[PROBLEM REQUIREMENTS]
The lines to repeat are those below from the one containing "classes_valid w →" down to the one containing "- intros n.", both included; reproduce them exactly and nothing else.

[MATERIAL SUPPLIED]
________________

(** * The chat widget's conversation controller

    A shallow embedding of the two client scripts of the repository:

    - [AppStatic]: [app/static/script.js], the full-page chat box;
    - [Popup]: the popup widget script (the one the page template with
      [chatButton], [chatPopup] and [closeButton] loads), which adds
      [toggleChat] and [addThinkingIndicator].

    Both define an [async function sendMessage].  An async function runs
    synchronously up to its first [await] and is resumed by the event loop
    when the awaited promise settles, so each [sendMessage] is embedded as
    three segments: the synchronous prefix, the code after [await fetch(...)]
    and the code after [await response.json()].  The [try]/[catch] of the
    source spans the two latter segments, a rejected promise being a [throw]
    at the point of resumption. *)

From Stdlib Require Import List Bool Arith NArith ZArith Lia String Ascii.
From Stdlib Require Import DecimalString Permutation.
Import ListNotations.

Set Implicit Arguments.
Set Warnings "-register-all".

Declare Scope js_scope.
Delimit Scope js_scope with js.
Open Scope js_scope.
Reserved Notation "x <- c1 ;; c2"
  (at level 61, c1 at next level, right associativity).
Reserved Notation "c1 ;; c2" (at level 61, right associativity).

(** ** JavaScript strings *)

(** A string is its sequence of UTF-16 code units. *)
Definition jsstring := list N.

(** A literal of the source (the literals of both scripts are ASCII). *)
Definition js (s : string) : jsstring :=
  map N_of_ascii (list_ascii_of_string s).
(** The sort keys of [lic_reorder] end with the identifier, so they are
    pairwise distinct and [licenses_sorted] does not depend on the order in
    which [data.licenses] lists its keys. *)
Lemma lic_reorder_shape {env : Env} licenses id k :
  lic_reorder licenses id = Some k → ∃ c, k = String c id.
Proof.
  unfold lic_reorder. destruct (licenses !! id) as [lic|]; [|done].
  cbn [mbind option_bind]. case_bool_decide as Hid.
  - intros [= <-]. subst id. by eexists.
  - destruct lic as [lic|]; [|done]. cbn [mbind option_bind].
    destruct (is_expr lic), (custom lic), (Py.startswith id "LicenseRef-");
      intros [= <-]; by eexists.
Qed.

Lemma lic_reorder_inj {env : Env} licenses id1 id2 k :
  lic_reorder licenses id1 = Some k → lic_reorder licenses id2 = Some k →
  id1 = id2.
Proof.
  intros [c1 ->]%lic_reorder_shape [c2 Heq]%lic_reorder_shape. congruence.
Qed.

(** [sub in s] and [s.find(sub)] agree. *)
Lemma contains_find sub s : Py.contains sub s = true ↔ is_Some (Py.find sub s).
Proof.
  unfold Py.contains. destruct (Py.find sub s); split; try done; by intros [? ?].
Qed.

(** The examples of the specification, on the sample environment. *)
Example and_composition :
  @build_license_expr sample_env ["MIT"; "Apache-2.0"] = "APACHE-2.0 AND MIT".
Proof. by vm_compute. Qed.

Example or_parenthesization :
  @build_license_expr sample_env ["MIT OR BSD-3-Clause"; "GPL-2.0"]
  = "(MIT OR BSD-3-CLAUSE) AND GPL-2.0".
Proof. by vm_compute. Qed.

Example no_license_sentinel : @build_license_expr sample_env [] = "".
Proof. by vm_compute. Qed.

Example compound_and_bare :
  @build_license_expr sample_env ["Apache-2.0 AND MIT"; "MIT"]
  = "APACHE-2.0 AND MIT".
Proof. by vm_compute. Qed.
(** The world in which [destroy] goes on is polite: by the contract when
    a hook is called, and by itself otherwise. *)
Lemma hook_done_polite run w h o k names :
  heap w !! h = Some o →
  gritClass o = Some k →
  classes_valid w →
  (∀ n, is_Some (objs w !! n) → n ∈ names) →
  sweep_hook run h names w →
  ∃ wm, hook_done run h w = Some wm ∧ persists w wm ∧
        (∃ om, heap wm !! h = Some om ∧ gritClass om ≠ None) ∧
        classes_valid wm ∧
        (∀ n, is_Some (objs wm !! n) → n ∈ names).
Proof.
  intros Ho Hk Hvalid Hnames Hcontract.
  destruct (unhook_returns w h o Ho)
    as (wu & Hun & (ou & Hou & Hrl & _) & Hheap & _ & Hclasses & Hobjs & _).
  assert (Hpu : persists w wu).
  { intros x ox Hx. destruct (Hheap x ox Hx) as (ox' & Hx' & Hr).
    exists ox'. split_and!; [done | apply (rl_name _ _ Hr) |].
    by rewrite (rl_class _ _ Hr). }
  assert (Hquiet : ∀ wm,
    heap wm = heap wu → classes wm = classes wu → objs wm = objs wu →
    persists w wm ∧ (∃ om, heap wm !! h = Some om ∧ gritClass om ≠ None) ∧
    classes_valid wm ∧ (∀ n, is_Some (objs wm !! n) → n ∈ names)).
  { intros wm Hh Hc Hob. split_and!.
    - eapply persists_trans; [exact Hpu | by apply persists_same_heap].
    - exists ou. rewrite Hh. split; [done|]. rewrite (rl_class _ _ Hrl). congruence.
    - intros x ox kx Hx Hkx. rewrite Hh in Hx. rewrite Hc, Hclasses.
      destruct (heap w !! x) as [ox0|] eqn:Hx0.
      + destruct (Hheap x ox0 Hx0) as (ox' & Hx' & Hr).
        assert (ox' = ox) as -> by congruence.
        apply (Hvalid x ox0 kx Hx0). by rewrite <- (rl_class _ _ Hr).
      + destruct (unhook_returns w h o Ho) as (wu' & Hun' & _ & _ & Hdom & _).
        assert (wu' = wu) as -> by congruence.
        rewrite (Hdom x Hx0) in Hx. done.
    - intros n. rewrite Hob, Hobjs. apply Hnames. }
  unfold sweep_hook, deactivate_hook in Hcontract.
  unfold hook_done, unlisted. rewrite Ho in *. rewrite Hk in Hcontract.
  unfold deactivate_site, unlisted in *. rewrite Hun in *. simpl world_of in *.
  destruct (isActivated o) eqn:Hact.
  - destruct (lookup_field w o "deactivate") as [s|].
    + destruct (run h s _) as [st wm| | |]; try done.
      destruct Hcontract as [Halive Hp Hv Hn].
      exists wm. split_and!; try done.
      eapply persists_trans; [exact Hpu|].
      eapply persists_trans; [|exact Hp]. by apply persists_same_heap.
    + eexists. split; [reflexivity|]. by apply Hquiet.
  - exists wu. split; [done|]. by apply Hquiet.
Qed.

________________

[WRITTEN REPLY]
  classes_valid w →
  (∀ n, is_Some (objs w !! n) → n ∈ names) →
  sweep_hook run h names w →
  ∃ wm, hook_done run h w = Some wm ∧ persists w wm ∧
        (∃ om, heap wm !! h = Some om ∧ gritClass om ≠ None) ∧
        classes_valid wm ∧
        (∀ n, is_Some (objs wm !! n) → n ∈ names).
Proof.
  intros Ho Hk Hvalid Hnames Hcontract.
  destruct (unhook_returns w h o Ho)
    as (wu & Hun & (ou & Hou & Hrl & _) & Hheap & _ & Hclasses & Hobjs & _).
  assert (Hpu : persists w wu).
  { intros x ox Hx. destruct (Hheap x ox Hx) as (ox' & Hx' & Hr).
    exists ox'. split_and!; [done | apply (rl_name _ _ Hr) |].
    by rewrite (rl_class _ _ Hr). }
  assert (Hquiet : ∀ wm,
    heap wm = heap wu → classes wm = classes wu → objs wm = objs wu →
    persists w wm ∧ (∃ om, heap wm !! h = Some om ∧ gritClass om ≠ None) ∧
    classes_valid wm ∧ (∀ n, is_Some (objs wm !! n) → n ∈ names)).
  { intros wm Hh Hc Hob. split_and!.
    - eapply persists_trans; [exact Hpu | by apply persists_same_heap].
    - exists ou. rewrite Hh. split; [done|]. rewrite (rl_class _ _ Hrl). congruence.
    - intros x ox kx Hx Hkx. rewrite Hh in Hx. rewrite Hc, Hclasses.
      destruct (heap w !! x) as [ox0|] eqn:Hx0.
      + destruct (Hheap x ox0 Hx0) as (ox' & Hx' & Hr).
        assert (ox' = ox) as -> by congruence.
        apply (Hvalid x ox0 kx Hx0). by rewrite <- (rl_class _ _ Hr).
      + destruct (unhook_returns w h o Ho) as (wu' & Hun' & _ & _ & Hdom & _).
        assert (wu' = wu) as -> by congruence.
        rewrite (Hdom x Hx0) in Hx. done.
    - intros n. rewrite Hob, Hobjs. apply Hnames. }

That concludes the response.